He wanted to scream at the motionless shapes on the ground a few short steps away, to say, ‘Didn’t I tell you? Weren’t you warned?’
There was no way he could run to the waterfront. Santo Vottari might see him there, and if he did he’d know something was wrong. The whole of Reggio was his enemy. The Bergamotti ’ndrina ruled over this land like brigands, warlords. It was their territory and everyone within it answered to their power. There was no one he could trust, no place he could go.

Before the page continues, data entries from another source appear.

(* ===== verification/LogIntents.v ===== *)
(** * LogIntents: intents read back

    The intents of truncation and compaction ([crates/rhiza-log/src/lib.rs]) are the
    redo records of the log store.  An intent that names files of the store is
    accepted by its validation, is encoded, and its file decodes to the same intent. *)

From S2P Require Import Prelude Bytes Text Core ConfigChange ConfigState LogSegment AnchorCodec LogStore LogNames.
From Stdlib Require Strings.Byte.

(** ** Names in intents *)

Definition no_slash (l : bytes) : bool := forallb (λ b, neqb b Byte.x2f) l.
Lemma no_slash_app l k : no_slash (l ++ k) = no_slash l && no_slash k.
Proof. apply forallb_app. Qed.
Lemma no_slash_digits l : forallb is_digit l = true → no_slash l = true.
Proof.
  unfold no_slash. rewrite !forallb_forall. intros Hd b Hb. specialize (Hd b Hb).
  apply neqb_true. by intros ->.
Qed.
Lemma split_no_slash l : no_slash l = true → split_path l = [l].
Proof.
  unfold no_slash. induction l as [|b l IH]; [done|]. cbn [forallb split_path]. intros [Hb Hl]%andb_true_iff.
  rewrite (IH Hl). destruct b; try done.
Qed.
Lemma relative_ok name :
  no_slash name = true → 3 ≤ length name → validate_relative_name name = Ok ().
Proof.
  intros Hs Hl. unfold validate_relative_name, single_normal_component. rewrite (split_no_slash _ Hs).
  destruct name as [|b1 [|b2 [|b3 name]]]; cbn in Hl; [lia..|]. rewrite !blen_cons.
  destruct (N.eqb_spec (1 + (1 + (1 + blen name))) 0); [lia|]. cbn [orb forallb andb].
  rewrite !(proj2 (eqb_false _ _)) by done. done.
Qed.

Lemma digits_ascii l : forallb is_digit l = true → is_str l = true.
Proof.
  intros Hd. apply is_str_ascii. rewrite forallb_forall in *. intros b Hb. specialize (Hd b Hb). by destruct b.
Qed.
Lemma decimal_digits n : forallb is_digit (decimal n) = true.
Proof. apply low_digits_digits. Qed.
Lemma decimal_length n : length (decimal n) ≤ 21.
Proof.
  unfold decimal. rewrite length_low_digits. assert (∀ fuel m, digit_count fuel m ≤ S fuel) as Hf; [|apply Hf].
  induction fuel as [|fuel IH]; intros m; cbn [digit_count]; [lia|]. destruct (m <? 10)%N; [lia|]. specialize (IH (m / 10)%N). lia.
Qed.

(** Everything an intent needs of the name of a closed segment. *)
Lemma segment_name_ok r :
  range_ok r →
  let name := segment_file_name r in
  name_ok name = true ∧ no_slash name = true ∧ length name = 46 ∧ validate_closed_segment_name name = Ok ().
Proof.
  intros Hr name. pose proof Hr as [H1 H2].
  assert (length name = 46) as Hlen.
  { unfold name, segment_file_name. rewrite !length_app, !length_padded by lia. done. }
  assert (no_slash name = true) as Hs.
  { unfold name, segment_file_name. rewrite !no_slash_app, !andb_true_iff. split_and!; try done; apply no_slash_digits, digits_padded. }
  assert (is_str name = true) as Hstr.
  { unfold name, segment_file_name. repeat apply is_str_app; try done; apply digits_ascii, digits_padded. }
  split_and!; [|done|done|].
  - unfold name_ok. rewrite Hstr. unfold blen. rewrite Hlen. done.
  - unfold validate_closed_segment_name. rewrite relative_ok by (done || lia). cbn [mbind result_bind].
    unfold name. rewrite parse_closed_name by done. cbn [mbind result_bind]. by rewrite neqb_refl.
Qed.
Lemma temp_name_ok pid r id :
  range_ok r →
  name_ok (temp_name pid (segment_file_name r) id) = true
  ∧ validate_temp_name (temp_name pid (segment_file_name r) id) = Ok ().
Proof.
  intros Hr. destruct (segment_name_ok r Hr) as (Hn & Hs & Hlen & _). set (final := segment_file_name r) in *. clearbody final.
  pose proof (decimal_length pid). pose proof (decimal_length id).
  assert (is_str final = true) as Hstr by (unfold name_ok in Hn; by apply andb_true_iff in Hn as [? _]).
  assert (46 ≤ length (temp_name pid final id) ≤ 200) as Hl by (unfold temp_name; rewrite !length_app, Hlen; change (length (lit ".")) with 1; change (length (lit ".tmp")) with 4; lia).
  split.
  - unfold name_ok. rewrite andb_true_iff, N.leb_le. split; [|unfold blen, u16_max; lia].
    unfold temp_name. repeat apply is_str_app; try done; apply decimal_str.
  - unfold validate_temp_name. rewrite relative_ok; [|unfold temp_name; rewrite !no_slash_app, !andb_true_iff; split_and!; try done; apply no_slash_digits, decimal_digits|lia].
    cbn [mbind result_bind]. unfold temp_name at 1. rewrite bool_decide_true by done. unfold temp_name. rewrite !app_assoc, strip_suffix_app. done.
Qed.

The only answer was to hot-wire a car, find an airport – Catania, Reggio, even Lamezia or Crotone in the north – and flee Italy for good somehow.
Or walk back into the Zanzibar, pour two large drinks, one for Jackson the marmoset, a second for himself. Place the money he had back in the safe, crack his head against a door to make it seem like they’d hit him, then make out the Romans somehow overlooked a little of the money as they fled.
He didn’t like lying but it was a talent he’d had to learn.
The window at the back of the bar was open. Rocco and his murderous hood were still talking. They didn’t seem remotely interested in what might have happened to him or the Zanzibar. There was, perhaps, time to creep round, crawl back through the escape route he had taken only a minute or two before, and try to work on some story to convince them he was still theirs after all.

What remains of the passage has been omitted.